Figure data removed from full text. Figure identifier and caption: 10.1371/journal.pone.0160376.g001 Characterization of spdA-ins mutant cells. (A) SpdA-ins mutant cells were originally created by the random insertion of a REMI mutagenic vector (pSC) in the coding sequence of gene DDB_G0287845 (position 2635). (B) To quantify growth of Dictyostelium on bacteria, we applied 10'000, 1'000, 100 or 10 Dictyostelium cells on a lawn of K. pneumoniae or M. luteus bacteria (black). WT cells created a phagocytic plaque (white). SpdA mutant cells grew as efficiently as WT cells on a lawn of K. pneumoniae but less efficiently in the presence of M. luteus. (C) Growth of Dictyostelium mutant strains in the presence of different bacterial species.
Phagocytosis and Fluid Phase Uptake: Phagocytosis and fluid phase uptake were determined as described previously [5] by incubating cells for 20 min in suspension in HL5 medium containing either 1-μm-diameter Fluoresbrite YG carboxylate microspheres (Polysciences, Warrington, PA) or Alexa647-dextran (Life Technologies, Eugene, OR). Cells were then washed twice with HL5 containing 0.2% NaN3, and the internalized fluorescence was measured by flow cytometry [5]. Kinetics of phagocytosis were determined similarly after 0, 5, 10, 15, 20, 30, 40, 60, 90, 120 and 150 min of incubation. Since these experiments required a large number of cells, the cells were grown to a higher concentration than for all other experiments described in this study (1.5x106 cells per mL vs 500’000 cells per mL). This accounts for the fact that phagocytosis was less efficient for all strains in this set of experiments. To determine if the elevated phagocytosis observed in spdA-ins mutant cells was a cell-autonomous phenotype, we mixed WT cells and spdA-ins mutant cells expressing GFP (ratio 1:1). After three days of co-culture in HL5, phagocytosis was analyzed as described above, but using latex beads fluorescent in the rhodamine channel (Polysciences, Inc). During flow cytometry, GFP fluorescence allowed to distinguish WT from spdA-ins mutant/GFP cells.
In order to visualize cell spreading on a substrate, 1.5x105 cells were allowed to adhere for 20 min on a glass surface in a FluoroDish (World Precision Instr., Sarasota, FL). To monitor the presence and spreading of D. discoideum cells we used an inverted microscope (Olympus IX71 or Zeiss Axiovert 100M) and imaged by phase contrast and Reflection Interference Contrast Microscopy (RICM) as previously described [12]. Images and movies (15 frames per second) were acquired with an Olympus DP30 CCD camera or a High resolution black/white CCD camera (Hamamatsu CCD cooled camera).
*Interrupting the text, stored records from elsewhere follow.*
(* ===== verification/SrvEvents.v ===== *)
(** The effects of the file server: every call the C sources make to the
    operating system, to pthreads, to stdio and to the allocator is an [event]
    whose answer is not ours to define; a piece of server code is a [prog], a
    tree of events with one branch per answer.  [M] adds the thread's [errno].
    [wp] is the predicate transformer of a [prog] against a contract of the
    events, [run] executes a [prog] on an operating system given as a
    parameter, and [run_sound] connects the two. *)

From S2P Require Import Prelude.

(** The result of a call that reports failure through [errno]. *)
Notation res A := (Z + A)%type.

Inductive oflag :=
  | O_RDONLY
  | O_WRONLY_CREAT_TRUNC.

Inductive whence :=
  | SEEK_SET
  | SEEK_END.

(** [g_lock_map_mutex] of locks.c and [g_log_mutex] of logger.c. *)
Inductive mutex :=
  | MapMutex
  | LogMutex.

#[global] Instance oflag_eq_dec : EqDecision oflag.
Proof. solve_decision. Defined.
#[global] Instance mutex_eq_dec : EqDecision mutex.
Proof. solve_decision. Defined.

(** [struct stat], as far as the server reads it. *)
Record stat := mk_stat {
  st_size : Z;
  st_mode : Z;
  st_uid : Z;
  st_gid : Z;
  st_atime : Z;
  st_mtime : Z;
  st_ctime : Z;
}.

(** [file_lock_entry_t]: the path and the identity of the embedded rwlock (the
    pointer the C code hands out); the registry is the list of entries from
    [g_lock_map_head] on. *)
Record file_lock_entry := mk_entry {
  fe_path : bytes;
  fe_lock : Z;
}.

Inductive event :=
  (* files *)
  | EOpen (path : bytes) (fl : oflag)
  | EFstat (fd : Z)
  | ERead (fd : Z) (n : Z)
  | EWrite (fd : Z) (data : bytes)
  | EFsync (fd : Z)
  | EClose (fd : Z)
  | EUnlink (path : bytes)
  | ERename (src dst : bytes)
  | EMkdir (path : bytes)
  | EStat (path : bytes)
  (* stdio, used for the audit log only *)
  | EFopen (path : bytes) (append : bool)
  | EFseek (fp : Z) (off : Z) (w : whence)
  | EFtell (fp : Z)
  | EFread (fp : Z) (n : Z)
  | EFprintf (fp : Z) (text : bytes)
  | EFclose (fp : Z)
  (* allocator, messages, clock *)
  | EMalloc (n : Z)
  | EStrerror (e : Z)
  | ETimestamp
  (* client socket *)
  | ERecv (fd : Z) (n : Z)
  | ESend (fd : Z) (data : bytes)
  (* pthreads and the lock registry *)
  | EMutexLock (m : mutex)
  | EMutexUnlock (m : mutex)
  | EGetMap
  | ERwInit
  | EPushEntry (path : bytes)
  | ERdLock (l : Z)
  | EWrLock (l : Z)
  | EUnlock (l : Z)
  (* the stop flag set by the signal handler *)
  | EStop.

Definition ans (e : event) : Type :=
  match e with
  | EOpen _ _ | EFopen _ _ => res Z
  | EFstat _ | EStat _ => res stat
  | ERead _ _ | ERecv _ _ => res bytes
  | EWrite _ _ | ESend _ _ => res Z
  | EFsync _ | EClose _ | EUnlink _ | ERename _ _ | EMkdir _ => res unit
  | EFseek _ _ _ => res unit
  | EFtell _ => res Z
  | EFread _ _ => bytes
  | EFprintf _ _ | EFclose _ => unit
  | EMalloc _ => bool
  | EStrerror _ | ETimestamp => bytes
  | EMutexLock _ | EMutexUnlock _ => unit
  | EGetMap => list file_lock_entry
  | ERwInit => bool
  | EPushEntry _ => Z
  | ERdLock _ | EWrLock _ => Z
  | EUnlock _ => unit
  | EStop => bool
  end.

(** Why a run can end without a result: a loop ran out of fuel, or the code
    accessed memory outside an object. *)
Inductive abort :=
  | NoFuel
  | OutOfBounds.

Inductive prog (A : Type) : Type :=
  | Ret (a : A)
  | Vis (e : event) (k : ans e -> prog A)
  | Abort (why : abort).
Arguments Ret {A} a.
Arguments Vis {A} e k.
Arguments Abort {A} why.

Fixpoint pbind {A B} (f : A -> prog B) (p : prog A) : prog B :=
  match p with
  | Ret a => f a
  | Vis e k => Vis e (fun r => pbind f (k r))
  | Abort w => Abort w
  end.

(** Server code: a [prog] that reads and writes the calling thread's [errno]. *)
Definition M (A : Type) : Type := Z -> prog (Z * A).

#[global] Instance M_ret : MRet M := fun A a en => Ret (en, a).
#[global] Instance M_bind : MBind M :=
  fun A B f m en => pbind (fun '(en', a) => f a en') (m en).

Definition call (e : event) : M (ans e) := fun en => Vis e (fun r => Ret (en, r)).
Definition get_errno : M Z := fun en => Ret (en, en).
Definition set_errno (e : Z) : M unit := fun _ => Ret (e, tt).
Definition out_of_fuel {A} : M A := fun _ => Abort NoFuel.
Definition out_of_bounds {A} : M A := fun _ => Abort OutOfBounds.

(** A call that fails with [errno] set; a call that succeeds leaves it alone. *)
Definition sys {A} (e : event) (conv : ans e -> res A) : M (res A) :=
  fun en => Vis e (fun r => match conv r with
                            | inl e' => Ret (e', inl e')
                            | inr a => Ret (en, inr a)
                            end).

Definition open (path : bytes) (fl : oflag) : M (res Z) := sys (EOpen path fl) id.
Definition fstat (fd : Z) : M (res stat) := sys (EFstat fd) id.
Definition read (fd n : Z) : M (res bytes) := sys (ERead fd n) id.
Definition write (fd : Z) (data : bytes) : M (res Z) := sys (EWrite fd data) id.
Definition fsync (fd : Z) : M (res unit) := sys (EFsync fd) id.
Definition close (fd : Z) : M (res unit) := sys (EClose fd) id.
Definition unlink (path : bytes) : M (res unit) := sys (EUnlink path) id.
Definition rename (src dst : bytes) : M (res unit) := sys (ERename src dst) id.
Definition mkdir (path : bytes) : M (res unit) := sys (EMkdir path) id.
Definition stat_path (path : bytes) : M (res stat) := sys (EStat path) id.
Definition fopen (path : bytes) (append : bool) : M (res Z) := sys (EFopen path append) id.
Definition fseek (fp off : Z) (w : whence) : M (res unit) := sys (EFseek fp off w) id.
(** [ftell] returns -1 on failure. *)
Definition ftell (fp : Z) : M Z :=
  r ← sys (EFtell fp) id;
  mret (match r with inl _ => -1 | inr n => n end).
Definition recv (fd n : Z) : M (res bytes) := sys (ERecv fd n) id.
Definition send (fd : Z) (data : bytes) : M (res Z) := sys (ESend fd data) id.
Definition strerror (e : Z) : M bytes := call (EStrerror e).

(** [malloc]; failure sets [ENOMEM]. *)
Definition malloc (n : Z) : M bool :=
  b ← call (EMalloc n);
  if (b : bool) then mret true else set_errno 12;; mret false.

(** * Contracts *)

(** A contract of the events over a ghost state [H]: what a caller must
    establish, and how the answer relates the ghost states. *)
Record contract (H : Type) := mk_contract {
  c_pre : event -> H -> Prop;
  c_post : forall e, ans e -> H -> H -> Prop;
}.
Arguments c_pre {H} _ _ _.
Arguments c_post {H} _ _ _ _ _.

(** [wp tot C p h Q]: from ghost state [h], whatever the events answer within
    the contract [C], [p] respects the preconditions, stays in bounds, runs out
    of fuel only if [tot] is false, and ends in [Q]. *)
Fixpoint wp {H A} (tot : bool) (C : contract H) (p : prog A) (h : H) (Q : A -> H -> Prop) : Prop :=
  match p with
  | Ret a => Q a h
  | Vis e k => c_pre C e h /\ forall r h', c_post C e r h h' -> wp tot C (k r) h' Q
  | Abort NoFuel => tot = false
  | Abort OutOfBounds => False
  end.

Definition wpm {H A} (tot : bool) (C : contract H) (m : M A) (en : Z) (h : H)
    (Q : Z -> A -> H -> Prop) : Prop :=
  wp tot C (m en) h (fun '(en', a) h' => Q en' a h').

(** * Execution *)

Inductive outcome (A W : Type) :=
  | Done (a : A) (w : W)
  | Aborted (why : abort).
Arguments Done {A W} a w.
Arguments Aborted {A W} why.

(** An operating system: the answer to an event and the state after it. *)
Definition handler (W : Type) : Type := forall e, W -> ans e * W.

Fixpoint run {W A} (os : handler W) (p : prog A) (w : W) : outcome A W :=
  match p with
  | Ret a => Done a w
  | Vis e k => let '(r, w') := os e w in run os (k r) w'
  | Abort why => Aborted why
  end.

(** [os] behaves as [C] says, [R] relating its states to the ghost states. *)
Definition conforms {W H} (os : handler W) (C : contract H) (R : W -> H -> Prop) : Prop :=
  forall e w h, R w h -> c_pre C e h ->
    exists h', c_post C e (os e w).1 h h' /\ R (os e w).2 h'.

Lemma run_sound {W H A} tot (os : handler W) (C : contract H) (R : W -> H -> Prop)
    (p : prog A) w h Q :
  conforms os C R -> R w h -> wp tot C p h Q ->
  match run os p w with
  | Done a w' => exists h', R w' h' /\ Q a h'
  | Aborted NoFuel => tot = false
  | Aborted OutOfBounds => False
  end.
Proof.
  intros Hos. revert w h. induction p as [a|e k IH|[]]; intros w h HR Hwp; simpl in *; eauto.
  destruct Hwp as [Hpre Hk]. destruct (Hos e w h HR Hpre) as (h' & Hpost & HR').
  destruct (os e w) as [r w']; simpl in *. eapply IH; eauto.
Qed.

(** A total specification of [m]: on every system that meets the contract, [m]
    runs to completion and its result and final state are as specified. *)
Lemma wpm_run {W H A} (os : handler W) (C : contract H) (R : W -> H -> Prop) (m : M A) en w h Q :
  conforms os C R -> R w h -> wpm true C m en h Q ->
  exists en' a w' h', run os (m en) w = Done (en', a) w' /\ R w' h' /\ Q en' a h'.
Proof.
  intros Hos HR Hwp. pose proof (run_sound true os C R (m en) w h _ Hos HR Hwp) as Hrun.
  destruct (run os (m en) w) as [[en' a] w'|[]]; [|done..].
  destruct Hrun as (h' & HR' & HQ). by exists en', a, w', h'.
Qed.

(** * Rules *)

Section rules.
Context {H : Type} {tot : bool} {C : contract H}.

Lemma wp_mono {A} (p : prog A) h (Q Q' : A -> H -> Prop) :
  (forall a h', Q a h' -> Q' a h') -> wp tot C p h Q -> wp tot C p h Q'.
Proof.
  intros HQ. revert h. induction p as [a|e k IH|[]]; intros h; simpl; auto.
  intros [? Hk]. split; [done|]. intros r h' Hr. by apply IH, Hk.
Qed.

Lemma wp_pbind {A B} (f : A -> prog B) (p : prog A) h Q :
  wp tot C p h (fun a h' => wp tot C (f a) h' Q) -> wp tot C (pbind f p) h Q.
Proof.
  revert h. induction p as [a|e k IH|[]]; intros h; simpl; auto.
  intros [? Hk]. split; [done|]. intros r h' Hr. by apply IH, Hk.
Qed.

Lemma wpm_mono {A} (m : M A) en h (Q Q' : Z -> A -> H -> Prop) :
  wpm tot C m en h Q -> (forall en' a h', Q en' a h' -> Q' en' a h') -> wpm tot C m en h Q'.
Proof. intros Hm HQ. unfold wpm in *. eapply wp_mono; [|exact Hm]. intros [] ?. apply HQ. Qed.

Lemma wpm_ret {A} (a : A) en h (Q : Z -> A -> H -> Prop) :
  Q en a h -> wpm tot C (mret a) en h Q.
Proof. done. Qed.

Lemma wpm_bind {A B} (m : M A) (f : A -> M B) en h Q :
  wpm tot C m en h (fun en' a h' => wpm tot C (f a) en' h' Q) ->
  wpm tot C (m ≫= f) en h Q.
Proof. intros Hm. apply wp_pbind. eapply wp_mono; [|exact Hm]. by intros [en' a] h'. Qed.

Lemma wpm_call e en h (Q : Z -> ans e -> H -> Prop) :
  c_pre C e h -> (forall r h', c_post C e r h h' -> Q en r h') ->
  wpm tot C (call e) en h Q.
Proof. intros ? Hk. by split. Qed.

Lemma wpm_sys {A} e (conv : ans e -> res A) en h (Q : Z -> res A -> H -> Prop) :
  c_pre C e h ->
  (forall r h', c_post C e r h h' ->
     match conv r with inl e' => Q e' (inl e') h' | inr a => Q en (inr a) h' end) ->
  wpm tot C (sys e conv) en h Q.
Proof.
  intros ? Hk. split; [done|]. intros r h' Hr. specialize (Hk r h' Hr). by destruct (conv r).
Qed.

Lemma wpm_get_errno en h (Q : Z -> Z -> H -> Prop) :
  Q en en h -> wpm tot C get_errno en h Q.
Proof. done. Qed.

Lemma wpm_set_errno e en h (Q : Z -> unit -> H -> Prop) :
  Q e tt h -> wpm tot C (set_errno e) en h Q.
Proof. done. Qed.

Lemma wpm_out_of_fuel {A} en h (Q : Z -> A -> H -> Prop) :
  tot = false -> wpm tot C out_of_fuel en h Q.
Proof. done. Qed.
End rules.

#[global] Arguments sys : simpl never.
#[global] Arguments call : simpl never.

(** Use a specification of the code at hand, continuing after it. *)
Tactic Notation "wmono" tactic3(tac) := eapply wpm_mono; [tac | cbv beta].
(* ===== verification/SrvTree.v ===== *)
(** Files by name, as POSIX has them: a tree of directories and regular files
    (no links), the resolution of a path component by component ("." and empty
    components stay, ".." goes up, a component that is too long fails), the
    directories that [mkdir] of every prefix of a path leaves, and [rename].
    Locations are the lists of names from the root. *)

From S2P Require Import Prelude Libc Rle SrvEvents SrvPath.
Import Libc Path.

Definition ENOTDIR : Z := 20.
Definition EISDIR : Z := 21.
Definition ENAMETOOLONG : Z := 36.

Module Tree.

Notation loc := (list bytes).

Inductive node :=
  | Dir
  | File (b : bytes).

Notation tree := (gmap (list bytes) node).

(** The tree with the file at [l] holding [x]. *)
Notation put l x t := (<[l := File x]> (t : tree)).

#[global] Instance node_eq_dec : EqDecision node.
Proof. solve_decision. Defined.

Definition is_dir (n : option node) : bool := bool_decide (n = Some Dir).

(** * Resolution *)

(** [nmax] is [NAME_MAX] of the file system. *)
Section naming.
Context (nmax : Z).

(** From location [l], the component [c]. *)
Definition step (t : tree) (l : loc) (c : bytes) : Z + loc :=
  match t !! l with
  | None => inl ENOENT
  | Some (File _) => inl ENOTDIR
  | Some Dir =>
      if bool_decide (c = []) || bool_decide (c = L".") then inr l
      else if bool_decide (c = L"..") then inr (removelast l)
      else if nmax <? len c then inl ENAMETOOLONG
      else inr (l ++ [c])
  end.

Fixpoint walk (t : tree) (l : loc) (cs : list bytes) : Z + loc :=
  match cs with
  | [] => inr l
  | c :: cs' =>
      match step t l c with
      | inl e => inl e
      | inr l' => walk t l' cs'
      end
  end.

(** What a path names. *)
Definition find (t : tree) (l : loc) (cs : list bytes) : Z + node :=
  match walk t l cs with
  | inl e => inl e
  | inr l' => match t !! l' with None => inl ENOENT | Some n => inr n end
  end.

(** [mkdir] of every prefix: the tree left and, unless one failed (with
    something else than EEXIST), where the last one is. *)
Fixpoint mkdirs (t : tree) (l : loc) (cs : list bytes) : tree * option loc :=
  match cs with
  | [] => (t, Some l)
  | c :: cs' =>
      match step t l c with
      | inl _ => (t, None)
      | inr l' =>
          match t !! l' with
          | None => mkdirs (<[l' := Dir]> t) l' cs'
          | Some _ => mkdirs t l' cs'
          end
      end
  end.
(* ===== verification/SrvLocks.v ===== *)
(** The lock registry of the file server (locks.c) and its audit log
    (logger.c): find-or-create under [g_lock_map_mutex], acquisition of one or
    two read/write locks, release, and the log line written under
    [g_log_mutex]. *)

From S2P Require Import Prelude Libc Rle SrvEvents.
Import Libc.

Module Locks.

(** The walk from [g_lock_map_head]. *)
Fixpoint find_entry (map : list file_lock_entry) (path : bytes) : option file_lock_entry :=
  match map with
  | [] => None
  | cur :: next => if strcmp (fe_path cur) path =? 0 then Some cur else find_entry next path
  end.

(** [sizeof(file_lock_entry_t)]: two pointers and a [pthread_rwlock_t]. *)
Definition NODE_SZ : Z := 72.

Definition get_or_create_lock (path : bytes) : M (option file_lock_entry) :=
  call (EMutexLock MapMutex);;
  map ← call EGetMap;
  match find_entry map path with
  | Some cur => call (EMutexUnlock MapMutex);; mret (Some cur)
  | None =>
      node ← malloc NODE_SZ;
      if negb node then call (EMutexUnlock MapMutex);; mret None
      else
        p ← malloc (len path + 1);
        if negb p then call (EMutexUnlock MapMutex);; mret None
        else
          init ← call ERwInit;
          if negb init then call (EMutexUnlock MapMutex);; mret None
          else
            l ← call (EPushEntry path);
            call (EMutexUnlock MapMutex);;
            mret (Some (mk_entry path l))
  end.

(** [Some l] is return value 0 with [*held = l], [None] is -1. *)
Definition locks_acquire_read (path : bytes) : M (option Z) :=
  entry ← get_or_create_lock path;
  match entry with
  | None => mret None
  | Some entry =>
      r ← call (ERdLock (fe_lock entry));
      mret (if negb (r =? 0) then None else Some (fe_lock entry))
  end.

Definition locks_acquire_write (path : bytes) : M (option Z) :=
  entry ← get_or_create_lock path;
  match entry with
  | None => mret None
  | Some entry =>
      r ← call (EWrLock (fe_lock entry));
      mret (if negb (r =? 0) then None else Some (fe_lock entry))
  end.

(** The locks of [path_a] and [path_b] and the [same_lock] flag. *)
Definition locks_acquire_two_write (path_a path_b : bytes) : M (option (Z * Z * bool)) :=
  if strcmp path_a path_b =? 0 then
    l ← locks_acquire_write path_a;
    mret (match l with
          | None => None
          | Some l => Some (l, l, true)
          end)
  else
    let swapped := 0 <? strcmp path_a path_b in
    let first := if swapped then path_b else path_a in
    let second := if swapped then path_a else path_b in
    l1 ← locks_acquire_write first;
    match l1 with
    | None => mret None
    | Some first_lock =>
        l2 ← locks_acquire_write second;
        match l2 with
        | None => call (EUnlock first_lock);; mret None
        | Some second_lock =>
            mret (Some (if swapped then (second_lock, first_lock, false)
                        else (first_lock, second_lock, false)))
        end
    end.

Definition locks_release (lock : Z) : M unit := call (EUnlock lock).

Definition locks_release_two (locks : Z * Z * bool) : M unit :=
  let '(lock_a, lock_b, same_lock) := locks in
  if (same_lock : bool) then call (EUnlock lock_a)
  else call (EUnlock lock_a);; call (EUnlock lock_b).

End Locks.

Module Logger.

Definition logger_init (data_dir : bytes) : bytes :=
  (snprintf 4096 (data_dir ++ L"/operations.log")).2.

Definition log_line (ts client command target status detail : bytes) : bytes :=
  ts ++ L" client=" ++ client ++ L" cmd=" ++ command ++ L" target=" ++ target
     ++ L" status=" ++ status ++ L" detail=" ++ detail ++ [10].

(** The arguments are never NULL at the call sites, so the [?:] defaults of the
    source do not apply. *)
Definition logger_log (log_path client command target status detail : bytes) : M unit :=
  ts ← call ETimestamp;
  call (EMutexLock LogMutex);;
  fp ← fopen log_path true;
  match fp with
  | inr fp =>
      call (EFprintf fp (log_line ts client command target status detail));;
      call (EFclose fp);;
      call (EMutexUnlock LogMutex)
  | inl _ => call (EMutexUnlock LogMutex)
  end.

End Logger.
RICM images were sub-sampled at 1 image per 1.2 s, the background was subtracted and flattened and the noise filtered. Dark cell-surface contact zones were defined by segmentation and quantified as described [13]. To measure cell motility, cells were observed for 60 min (picture every 30 sec) by phase contrast with a Plan-Neofluar 10x magnification. Pictures were taken with a Hamamatsu CCD cooled camera. We used Particle tracking from the Metamorph software to track individual cell trajectories.
In these experiments, borosilicate glass plates were first cleaned with detergent in alkaline conditions, then briefly detached with a 14 M NaOH solution, thoroughly rinsed and dried. Radial flow experiments were performed essentially as described previously [14, 15]. Briefly, cells were resuspended in HL5 (106 cells/mL) and allowed to attach on the glass surface during 10 min, then a radial hydrodynamic flow was applied for 10 min and the density of the remaining attached cells was determined as a function of the distance to the center of the flow. The results were expressed as the percentage of detached cells as a function of the applied shear stress.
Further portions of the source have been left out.